**Problem statement**
Range to reproduce from the entries below: the line with "assert (∀ m", the line with "replace (Z.of_nat k)", and every line in between. Give them exactly and give nothing else.

**Information provided**
##############################

(* ===== verification/Bytes.v ===== *)
(** * Bytes: fixed-width and variable-length integer encodings

    A byte string is a list of integers below 256.  [be n z] is the [n]-byte
    big-endian encoding that [binary.BigEndian.PutUint32], [PutUint64] and the
    byte form of [thor.Address] and [thor.Bytes32] use, [from_be] reads it back;
    [uvarint] is [binary.AppendUvarint] and [read_uvarint] is [binary.Uvarint].
    [search] is [sort.Search], the binary search the chain index and the
    finality engine use.  These are functions of Go's standard library. *)

From S2P Require Import Prelude.

Abbreviation bytes := (list Z) (only parsing).
Definition is_byte (b : Z) : Prop := 0 ≤ b < 256.

(** ** Big-endian integers *)
Fixpoint be (n : nat) (z : Z) : bytes :=
  match n with
  | O => []
  | S n' => (z / 256 ^ Z.of_nat n') mod 256 :: be n' z
  end.

Definition from_be (l : bytes) : Z := foldl (λ acc b, acc * 256 + b) 0 l.

(** ** Variable-length integers *)
Fixpoint uvarint_fuel (fuel : nat) (x : Z) : bytes :=
  match fuel with
  | O => []
  | S fuel => if x <? 128 then [x] else (x mod 128 + 128) :: uvarint_fuel fuel (x / 128)
  end.

(** Ten groups of seven bits hold 64 bits. *)
Definition uvarint (x : Z) : bytes := uvarint_fuel 10 x.

(** The value and what follows it; [None] when the buffer ends early. *)
Fixpoint read_uvarint (l : bytes) : option (Z * bytes) :=
  match l with
  | [] => None
  | b :: l' =>
      if b <? 128 then Some (b, l') else
      '(v, rest) ← read_uvarint l'; Some (b - 128 + 128 * v, rest)
  end.

(** ** [sort.Search]

    The smallest index of [[0, n)] at which a monotone predicate holds, or [n].
    The loop halves the interval, so [n] iterations are more than enough. *)
Fixpoint search_loop (fuel : nat) (f : Z → result bool) (i j : Z) : result Z :=
  if i <? j then
    match fuel with
    | O => Err ErrFuel
    | S fuel =>
        let h := (i + j) / 2 in
        b ← f h;
        if b : bool then search_loop fuel f i h else search_loop fuel f (h + 1) j
    end
  else Ok i.

Definition search (n : Z) (f : Z → result bool) : result Z :=
  search_loop (Z.to_nat n) f 0 n.

(** ** Lemmas *)
Lemma be_length n z : length (be n z) = n.
Proof. induction n as [|n IH]; simpl; auto. Qed.

Lemma be_bytes n z : Forall is_byte (be n z).
Proof.
  induction n as [|n IH]; simpl; constructor; [|done].
  unfold is_byte. apply Z.mod_pos_bound. lia.
Qed.

Lemma from_be_snoc l b : from_be (l ++ [b]) = from_be l * 256 + b.
Proof. unfold from_be. by rewrite foldl_app. Qed.

Lemma from_be_cons b l : from_be (b :: l) = b * 256 ^ Z.of_nat (length l) + from_be l.
Proof.
  induction l as [|c l IH] using rev_ind; [unfold from_be; simpl; lia|].
  rewrite app_comm_cons, !from_be_snoc, IH, length_app. simpl.
  replace (Z.of_nat (length l + 1)) with (Z.of_nat (length l) + 1) by lia.
  rewrite Z.pow_add_r by lia. ring.
Qed.

Lemma from_be_be n z : from_be (be n z) = z mod 256 ^ Z.of_nat n.
Proof.
  induction n as [|n IH]; [simpl; unfold from_be; simpl; by rewrite Z.mod_1_r|].
  simpl be. rewrite from_be_cons, be_length, IH.
  replace (Z.of_nat (S n)) with (Z.of_nat n + 1) by lia.
  rewrite Z.pow_add_r, Z.pow_1_r by lia.
  pose proof (Z.pow_pos_nonneg 256 (Z.of_nat n)).
  rewrite Z.rem_mul_r by lia. ring.
Qed.

Lemma from_be_range l :
  Forall is_byte l → 0 ≤ from_be l < 256 ^ Z.of_nat (length l).
Proof.
  induction 1 as [|b l Hb Hl IH]; [unfold from_be; simpl; lia|].
  rewrite from_be_cons. simpl length.
  replace (Z.of_nat (S (length l))) with (Z.of_nat (length l) + 1) by lia.
  rewrite Z.pow_add_r by lia. unfold is_byte in Hb. nia.
Qed.

Lemma be_mod n z : be n (z mod 256 ^ Z.of_nat n) = be n z.
Proof.
  assert (∀ m k, (m ≤ k)%nat → be m (z mod 256 ^ Z.of_nat k) = be m z) as H; [|by apply H].
  intros m. induction m as [|m IH]; intros k Hk; [done|]. simpl. f_equal; [|apply IH; lia].
  pose proof (Z.pow_pos_nonneg 256 (Z.of_nat m)).
  replace (Z.of_nat k) with (Z.of_nat m + (1 + Z.of_nat (k - m - 1))) by lia.
  rewrite Z.pow_add_r by lia. pose proof (Z.pow_pos_nonneg 256 (1 + Z.of_nat (k - m - 1))).
  rewrite Z.rem_mul_r by lia.
  rewrite (Z.add_comm (z mod _)), Z.mul_comm, Z.div_add_l by lia.
  rewrite (Z.div_small (z mod _)) by (apply Z.mod_pos_bound; lia). rewrite Z.add_0_r.
  rewrite Z.pow_add_r by lia. rewrite Z.rem_mul_r by lia.
  rewrite Z.mul_comm, Z.mod_add by lia. by rewrite Z.mod_mod by lia.
Qed.

Lemma be_from_be l : Forall is_byte l → be (length l) (from_be l) = l.
Proof.
  induction 1 as [|b l Hb Hl IH]; [done|].
  simpl. pose proof (from_be_range l Hl). rewrite from_be_cons.
  pose proof (Z.pow_pos_nonneg 256 (Z.of_nat (length l))).
  f_equal.
  - rewrite Z.div_add_l, Z.div_small, Z.add_0_r by lia. apply Z.mod_small. apply Hb.
  - rewrite <- be_mod, Z.add_comm, Z.mod_add, be_mod by lia. exact IH.
Qed.

Lemma be_inj n x y :
  0 ≤ x < 256 ^ Z.of_nat n → 0 ≤ y < 256 ^ Z.of_nat n → be n x = be n y → x = y.
Proof.
  intros Hx Hy E. apply (f_equal from_be) in E. rewrite !from_be_be in E.
  by rewrite !Z.mod_small in E.
Qed.

(** Reading a number back gives it, whatever follows it in the buffer. *)
Lemma read_uvarint_fuel fuel x rest :
  (0 < fuel)%nat → 0 ≤ x < 128 ^ Z.of_nat fuel →
  read_uvarint (uvarint_fuel fuel x ++ rest) = Some (x, rest).
Proof.
  intros Hf. revert x. induction fuel as [|fuel IH]; intros x Hx; [lia|].
  simpl. destruct (Z.ltb_spec x 128) as [Hlt|Hge]; simpl.
  - by destruct (Z.ltb_spec x 128); [|lia].
  - pose proof (Z.mod_pos_bound x 128).
    destruct (Z.ltb_spec (x mod 128 + 128) 128); [lia|].
    destruct (decide (fuel = 0%nat)) as [->|Hf']; [simpl in Hx; lia|].
    rewrite IH; simpl; [|lia|].
    + do 2 f_equal. pose proof (Z.div_mod x 128). lia.
    + replace (Z.of_nat (S fuel)) with (1 + Z.of_nat fuel) in Hx by lia.
      rewrite Z.pow_add_r in Hx by lia. split; [apply Z.div_pos; lia|].
      apply Z.div_lt_upper_bound; lia.
Qed.

Lemma read_uvarint_uvarint x rest :
  is64 x → read_uvarint (uvarint x ++ rest) = Some (x, rest).
Proof. intros Hx. apply read_uvarint_fuel; [lia|]. simpl. ulia. Qed.

Lemma uvarint_app_inj x y r1 r2 :
  is64 x → is64 y → uvarint x ++ r1 = uvarint y ++ r2 → x = y ∧ r1 = r2.
Proof.
  intros Hx Hy E. apply (f_equal read_uvarint) in E.
  rewrite !read_uvarint_uvarint in E by done. by simplify_eq.
Qed.

(** Binary search finds the boundary of a monotone predicate. *)
Lemma search_loop_spec fuel f (P : Z → Prop) i j :
  (∀ k, i ≤ k < j → ∃ b, f k = Ok b ∧ (b = true ↔ P k)) →
  (∀ k k', i ≤ k ≤ k' → k' < j → P k → P k') →
  0 ≤ i ≤ j → j - i ≤ Z.of_nat fuel →
  ∃ r, search_loop fuel f i j = Ok r ∧ i ≤ r ≤ j ∧
    (∀ k, i ≤ k < r → ¬ P k) ∧ (∀ k, r ≤ k < j → P k).
Proof.
  revert i j. induction fuel as [|fuel IH]; intros i j Hf Hmono Hij Hfuel.
  - simpl. destruct (Z.ltb_spec i j); [lia|]. exists i. split_and!; try done; lia.
  - simpl. destruct (Z.ltb_spec i j) as [Hlt|Hge];
      [|exists i; split_and!; try done; lia].
    set (h := (i + j) / 2).
    assert (i ≤ h < j) as Hh.
    { unfold h. split; [apply Z.div_le_lower_bound; lia|apply Z.div_lt_upper_bound; lia]. }
    destruct (Hf h) as (b & -> & Hb); [lia|]. simpl. destruct b.
    + destruct (IH i h) as (r & Hr & ? & Hlo & Hhi); [intros; apply Hf; lia| |lia|lia|].
      { intros k k' ? ?. apply Hmono; lia. }
      exists r. split_and!; [done|lia|lia|done|]. intros k Hk.
      destruct (decide (k < h)); [apply Hhi; lia|]. apply (Hmono h k); [lia|lia|by apply Hb].
    + destruct (IH (h + 1) j) as (r & Hr & ? & Hlo & Hhi);
        [intros; apply Hf; lia| |lia|lia|].
      { intros k k' ? ?. apply Hmono; lia. }
      exists r. split_and!; [done|lia|lia| |done]. intros k Hk.
      destruct (decide (h < k)); [apply Hlo; lia|]. intros HP.
      assert (false = true) as [=]. apply Hb. apply (Hmono k h); [lia|lia|done].
Qed.

Lemma search_spec n f (P : Z → Prop) :
  0 ≤ n →
  (∀ k, 0 ≤ k < n → ∃ b, f k = Ok b ∧ (b = true ↔ P k)) →
  (∀ k k', 0 ≤ k ≤ k' → k' < n → P k → P k') →
  ∃ r, search n f = Ok r ∧ 0 ≤ r ≤ n ∧
    (∀ k, 0 ≤ k < r → ¬ P k) ∧ (∀ k, r ≤ k < n → P k).
Proof. intros. apply search_loop_spec; auto; lia. Qed.

(** On any predicate, the result is an edge: true there, false just before. *)
Lemma search_loop_edge fuel (p : Z → bool) i j : i ≤ j → j - i ≤ Z.of_nat fuel →
  ∃ k, search_loop fuel (λ i, Ok (p i)) i j = Ok k ∧ i ≤ k ≤ j ∧
    (k < j → p k = true) ∧ (i < k → p (k - 1) = false).
Proof.
  revert i j. induction fuel as [|fuel IH]; intros i j Hij Hf; cbn [search_loop].
  { destruct (Z.ltb_spec i j); [lia|]. exists i. split_and!; try done; lia. }
  destruct (Z.ltb_spec i j); [|exists i; split_and!; try done; lia].
  assert (i ≤ (i + j) / 2 < j).
  { split; [apply Z.div_le_lower_bound; lia|apply Z.div_lt_upper_bound; lia]. }
  cbn [mbind result_bind]. destruct (p ((i + j) / 2)) eqn:Ep.
  - destruct (IH i ((i + j) / 2)) as (k & E & Hk & H1 & H2); [lia|lia|]. exists k.
    split_and!; try done; try lia. intros _. destruct (decide (k = (i + j) / 2)) as [->|]; [done|apply H1; lia].
  - destruct (IH ((i + j) / 2 + 1) j) as (k & E & Hk & H1 & H2); [lia|lia|]. exists k.
    split_and!; try done; try lia. intros _. destruct (decide (k = (i + j) / 2 + 1)) as [->|]; [|apply H2; lia].
    by replace ((i + j) / 2 + 1 - 1) with ((i + j) / 2) by lia.
Qed.

#[global] Arguments be _ _ : simpl never.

##############################

**Answer section**
  assert (∀ m k, (m ≤ k)%nat → be m (z mod 256 ^ Z.of_nat k) = be m z) as H; [|by apply H].
  intros m. induction m as [|m IH]; intros k Hk; [done|]. simpl. f_equal; [|apply IH; lia].
  pose proof (Z.pow_pos_nonneg 256 (Z.of_nat m)).
  replace (Z.of_nat k) with (Z.of_nat m + (1 + Z.of_nat (k - m - 1))) by lia.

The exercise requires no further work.